C’est là la marque d’un cinéaste qui sait exactement d’où il vient et ce qu’il veut faire. A single man est un film délicat, un mélo simple mais intelligent, jamais larmoyant et pourtant bouleversant, du genre qui marque au fer rouge.

Tom Ford fut directeur artistique pour des marques comme Gucci et Yves Saint-Laurent avant de signer ce qui est là son premier film, une adaptation du roman éponyme de Christopher Isherwood. Le néo cinéaste fait preuve d’une impeccable maîtrise, d’autant plus captivante qu’il réussit à trouver l’équilibre juste entre ses inspirations, ses aspirations, les diverses problématiques qu’il aborde et la sensibilité même de son sujet.

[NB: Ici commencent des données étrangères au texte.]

(** A tagged amount is replaced. *)
Lemma typed_take_amount (prev : option ascii) (w d : text) (l : list chunk) :
  length w = 4%nat ->
  TYPED_AMOUNT_RE prev (flatten (Word w :: Sep ":"%char :: Word d :: l)) = Some (5 + length d)%nat ->
  exists prev', scan TYPED_AMOUNT_RE (bucket_typed log10_floor) tt prev 0
      (flatten (Word w :: Sep ":"%char :: Word d :: l)) =
    bucketDigits log10_floor w d ++ scan TYPED_AMOUNT_RE (bucket_typed log10_floor) tt prev' 0 (flatten l).
Proof.
  intros Hlen Hm. rewrite !flatten_cons in *. cbn [chunk_text] in *. rewrite !app_assoc in *.
  set (tok := (w ++ [":"%char]) ++ d) in *.
  assert (Htok : length tok = (5 + length d)%nat) by (subst tok; rewrite !length_app, Hlen; cbn; lia).
  assert (Hw : take 4 tok = w) by (subst tok; rewrite <- app_assoc, take_app_length'; done).
  assert (Hd : drop 5 tok = d) by (subst tok; rewrite drop_app_length'; [done|rewrite length_app, Hlen; done]).
  destruct tok as [|c0 tok'] eqn:Etok; [done|]. cbn [app scan] in *. rewrite Hm. cbn [plus].
  assert (Hk : length tok' = (4 + length d)%nat) by (cbn in Htok; lia).
  assert (take (5 + length d) (c0 :: tok' ++ flatten l) = c0 :: tok') as Htake.
  { change (c0 :: tok' ++ flatten l) with ((c0 :: tok') ++ flatten l). rewrite take_app_length'; [done|].
    by rewrite <- Htok. }
  cbn [plus] in Htake. rewrite Htake. unfold bucket_typed at 1. rewrite Hw, Hd. cbn [plus] in Hk. rewrite <- Hk.
  eexists. f_equal. apply scan_skip.
Qed.

Lemma scan_typed (n : nat) : forall (l : list chunk) (prev : option ascii),
  (length l < n)%nat -> chunks_ok l -> (starts_word l = true -> word_before prev = false) ->
  scan TYPED_AMOUNT_RE (bucket_typed log10_floor) tt prev 0 (flatten l) = flatten (typed_chunks l).
Proof.
  induction n as [|n IH]; intros l prev Hn Hl Hp; [lia|]. destruct l as [|[c|w] l]; [done| |].
  - destruct Hl as [Hc Hl]. rewrite flatten_cons. cbn [chunk_text app scan typed_chunks].
    assert (TYPED_AMOUNT_RE prev (c :: flatten l) = None) as ->.
    { unfold TYPED_AMOUNT_RE. destruct (word_edge _ _); [|done]. unfold typed_amount. cbn.
      destruct (decide ("i"%char = c)) as [<-|]; [done|]. destruct (decide ("u"%char = c)) as [<-|]; done. }
    rewrite flatten_cons. cbn [chunk_text app]. f_equal. apply IH; cbn in *; [lia|done|done].
  - specialize (Hp eq_refl). pose proof (typed_at_word prev w l Hl Hp) as Hm.
    pose proof Hl as (_ & _ & Hs & Hl').
    assert (Hpass : TYPED_AMOUNT_RE prev (flatten (Word w :: l)) = None ->
      scan TYPED_AMOUNT_RE (bucket_typed log10_floor) tt prev 0 (flatten (Word w :: l))
      = flatten (Word w :: typed_chunks l)).
    { intros Hno. rewrite typed_pass_word by done. rewrite (flatten_cons (Word w)). cbn [chunk_text]. f_equal.
      apply IH; [cbn in *; lia|done|]. by rewrite Hs. }
    destruct l as [|[c|v] [|[c'|d] l]]; try (by apply Hpass); try done. cbn [typed_chunks] in *.
    destruct (bool_decide (w ∈ typed_prefixes) && bool_decide (c = ":"%char) && digits_word d) eqn:E;
      [|by apply Hpass].
    apply andb_true_iff in E as [E _]. apply andb_true_iff in E as [Ew%bool_decide_eq_true Ec%bool_decide_eq_true].
    assert (Hlen : length w = 4%nat) by by apply elem_of_cons in Ew as [->| ->%list_elem_of_singleton].
    subst c. destruct (typed_take_amount prev w d l Hlen Hm) as [prev' ->].
    rewrite flatten_app, flatten_chunks. f_equal.
    destruct Hl' as (_ & _ & _ & Hs' & Hl''). apply IH; [cbn in *; lia|done|]. by rewrite Hs'.
Qed.

Lemma chunks_ok_app (a b : list chunk) :
  chunks_ok a -> chunks_ok b -> starts_word b = false -> chunks_ok (a ++ b).
Proof.
  intros Ha Hb Hs. induction a as [|[c|w] a IH]; [done| |]; cbn in *.
  - destruct Ha as [? Ha]. split; [done|by apply IH].
  - destruct Ha as (? & ? & Ha' & Ha). split_and!; [done|done| |by apply IH]. by destruct a.
Qed.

Colin Firth interprète un professeur de littérature portant le deuil de l’amour de sa vie, un autre homme, décédé brutalement dans un accident de voiture. La scène d’ouverture est une réminiscence, et une séquence qui n’est pas emblématique du film dans son ensemble. De la part de Tom Ford, homme de mode et de style, le côté pub-chic de l’introduction n’étonne pas vraiment. Le cinéaste est dans son univers avec  une imagerie publicitaire qui imprègnera plus ou moins chaque image, mais de façon contrôlée, en trouvant le ton juste pour ne pas provoquer la nausée. La mise en scène restera toujours très élégante et raffinée, mais heureusement subtile. On a le sentiment d’un film méticuleux, fragile. C’est véritablement de la haute-couture. Le cinéaste n’oublie pas pour autant de raconter une histoire. Au contraire, Tom Ford fait preuve d’une délicatesse extrême dans le portrait de cet homme brisé par le chagrin.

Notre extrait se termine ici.